La proximité d’universités et de centres de recherche parmi les mieux notés du monde est également un atout primordial. Dans mes recherches, j’ai par exemple calculé que la flexibilité de la Suisse offre une plus-value de 15 à 100% aux entreprises technologiques.
Et c’est sans compter sur les infrastructures hautement performantes, que ce soit en matière de transports ou d’administrations publiques. Nous avons donc tous les atouts en mains pour développer une industrie forte et compétitive en Suisse.
Suzanne de Treville a développé un outil – le Cost Differential Frontier Calculator (CDF), accessible à tousLien externe – prouvant que délocaliser coûte beaucoup plus cher que ce que ne le pensaient jusqu’ici les chefs d’entreprises.

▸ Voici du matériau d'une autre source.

(** [handle_connection] up to its loop: [None] where it returns.  [rng0] and
    [ent] are the handshake's randomness, [rng] the pump's generator. *)
Definition handle_connection {G : Type} {TG : TransportGate G} (fuel : nat) (rng0 : Rng)
    (ent : Entropy) (rng : Rng) (server_private : bytes) (service : Service) (gate : G)
    (profile : MimicryProfile) (stream : S) : Poll (option Conn) * S :=
  match server_handshake_in_place fuel rng0 ent server_private profile stream with
  | (Pending, stream) => (Pending, stream)
  | (Ready (Err _), stream) => (Ready None, stream)
  | (Ready (Ok (session, remote_key, leftover)), stream) =>
      match remote_key with
      | Some key =>
          match authenticate gate key with
          | Ok _ => (Ready (Some (mkConn stream session leftover rng service [] [] Running)), stream)
          | Err _ => (Ready None, stream)
          end
      | None => (Ready None, stream)
      end
  end.

(** The interleavings of a connection. *)
Inductive ConnStep : Type :=
| CTurn (fuel : nat)
| CForward (j : nat) (r : SourceRecv).

Definition conn_step (profile : MimicryProfile) (s : ConnStep) (c : Conn) : Conn :=
  match s with
  | CTurn fuel => conn_turn fuel profile c
  | CForward j r => conn_forward j r c
  end.

Definition conn_run (profile : MimicryProfile) (ss : list ConnStep) (c : Conn) : Conn :=
  fold_left (fun c s => conn_step profile s c) ss c.

(** ** The gate *)

(** The pump of a connection starts exactly when the
    handshake completed, it reported a static key of the client, and the
    transport gate accepts that key; the pump then starts on the handshake's
    session with the bytes read past message 3 as its buffer.  In every other
    case the connection is dropped, and nothing was written after the
    handshake. *)
Lemma tcp_gate_fails_closed {G : Type} {TG : TransportGate G} fuel rng0 ent rng priv svc (gate : G)
    profile (io io' : S) c :
  handle_connection fuel rng0 ent rng priv svc gate profile io = (Ready (Some c), io') <->
  exists session key leftover,
    server_handshake_in_place fuel rng0 ent priv profile io
      = (Ready (Ok (session, Some key, leftover)), io') /\
    authenticate gate key = Ok tt /\
    c = mkConn io' session leftover rng svc [] [] Running.
Proof.
  unfold handle_connection. split.
  - destruct (server_handshake_in_place fuel rng0 ent priv profile io)
      as [[[[[session [key|]] leftover]|]|] io1]; try done.
    destruct (authenticate gate key) as [[]|] eqn:E; [|done]. intros [= <- <-]. by eauto 10.
  - intros (session & key & leftover & -> & -> & ->). done.
Qed.

(** ** Who receives events *)

(** The next turn from [c] receives a subscription to [topic] that the service
    authorises. *)
Definition turn_grants (profile : MimicryProfile) (fuel : nat) (c : Conn) (topic : Topic) : Prop :=
  exists filter cap subject st,
    recv_frame fuel profile (cn_stream c, cn_session c, cn_buf c)
      = (Ready (Ok (ESubscribe topic filter cap)), st) /\
    verify_topic (cn_service c) cap topic = Ok subject.

Definition conn_subscribed (c : Conn) (topic : Topic) : Prop :=
  exists f, f ∈ cn_forwarders c /\ cf_topic f = topic.

Lemma conn_send_frame profile env c :
  cn_events (conn_send profile env c) = cn_events c /\
  cn_forwarders (conn_send profile env c) = cn_forwarders c.
Proof.
  unfold conn_send. destruct (jitter _ _) as [d r].
  by destruct (send_frame _ _ _) as [? [[] ?]].
Qed.

Lemma on_inbound_events profile env c :
  (forall topic, conn_subscribed (on_inbound profile env c) topic ->
     conn_subscribed c topic \/
     exists filter cap subject, env = ESubscribe topic filter cap /\
       verify_topic (cn_service c) cap topic = Ok subject) /\
  (forall ev, EEvent ev ∈ cn_events (on_inbound profile env c) -> EEvent ev ∈ cn_events c).
Proof.
  unfold conn_subscribed. destruct env as [req| | |tp flt cap| | | |]; simpl; try (by split; auto).
  - destruct (handle _ _) as [resp svc'].
    destruct (conn_send_frame profile (EResponse resp) (cn_set_service svc' c)) as [-> ->]. by split; auto.
  - destruct (verify_topic (cn_service c) cap tp) as [subject|err] eqn:Ev.
    + unfold handle_subscribe. destruct (event_source _ _) as [src|]; simpl.
      * split; [|by auto]. intros topic (f & [Hf|Hf]%elem_of_app & Ht); [by eauto|].
        apply list_elem_of_singleton in Hf as ->. simpl in Ht. subst. by eauto 10.
      * split; [by auto|]. intros ev [?|Hev]%elem_of_app; [done|].
        by apply list_elem_of_singleton in Hev.
    + destruct (conn_send_frame profile (ESubscribeError tp (refusal err)) c) as [-> ->]. by split; auto.
  - destruct (conn_send_frame profile EPong c) as [-> ->]. by split; auto.
Qed.

Lemma conn_step_events profile s c :
  (forall topic, conn_subscribed (conn_step profile s c) topic ->
     conn_subscribed c topic \/ exists fuel, s = CTurn fuel /\ turn_grants profile fuel c topic) /\
  (forall ev, EEvent ev ∈ cn_events (conn_step profile s c) ->
     EEvent ev ∈ cn_events c \/ conn_subscribed c (event_topic ev)).
Proof.
  destruct s as [fuel|j r]; simpl.
  - unfold conn_turn. destruct (cn_status c); [|by split; auto..].
    destruct (cn_events c) as [|env q] eqn:Eq.
    + destruct (recv_frame _ _ _) as [[[env|e]|] [[io' s'] buf']] eqn:Er; [|by split; auto..].
      edestruct on_inbound_events as [Hs Hq]. split; [|by intros ev ?%Hq; left].
      intros topic [?|(flt & cap & subject & -> & Hv)]%Hs; [by left|right].
      exists fuel. split; [done|]. by eexists flt, cap, subject, _.
    + destruct (conn_send_frame profile env (cn_set_events q c)) as [He Hf].
      unfold conn_subscribed at 1. rewrite He, Hf. simpl. split; [by auto|].
      intros ev Hin. left. by right.
  - unfold conn_forward. destruct (cn_forwarders c !! j) as [f|] eqn:Ej; [|by split; auto].
    assert (f ∈ cn_forwarders c) as Hf by (by eapply list_elem_of_lookup_2).
    destruct (cf_done f); [by split; auto|].
    set (stop := cn_set_forwarders _ c).
    assert ((forall topic, conn_subscribed stop topic -> conn_subscribed c topic)) as Hstop.
    { intros topic (x & Hx & Ht). apply list_elem_of_lookup in Hx as [k Hk]. simpl in Hk.
      apply list_lookup_insert_Some in Hk as [(_ & <- & _)|[_ Hk]].
      - by exists f.
      - exists x. split; [by eapply list_elem_of_lookup_2|done]. }
    destruct r as [ev| |]; [|by split; auto|by split; auto].
    case_decide as Et; [|by split; auto].
    destruct (cn_status c); [| |by split; auto]; (split; [by auto|]); simpl;
      intros ev' [?|Hev]%elem_of_app; [by left| |by left|];
      apply list_elem_of_singleton in Hev as [= ->]; right; by exists f.
Qed.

Le logiciel permet notamment de quantifier les coûts cachés résultant de l’allongement de la chaîne d’approvisionnement: soit les entreprises commandent trop à leurs fournisseurs à l’étranger et doivent le liquider, soit elles ne commandent pas assez et se trouvent en rupture de stock. Cet outil a fait forte impression auprès des économistes chargés de mettre en œuvre la stratégie de réindustrialisation de Barack Obama. Il est désormais à la disposition des chefs d’entreprise et des décideurs sur le site du département américain du commerce.
Le CDF est complété par le Total Cost of Ownership EstimatorLien externe, un logiciel qui permet de prendre en compte la trentaine de paramètres qui, à côté du coût de la main-d’œuvre, entrent en ligne de compte dans une délocalisation. Frais de douane, de traduction, d’emballage, productivité plus faible, infrastructures défaillantes, perte de propriété intellectuelle, incertitude sur la stabilité du pays ou encore encadrement insuffisant sont en effet autant de facteurs souvent sous-estimés par les chefs d’entreprises.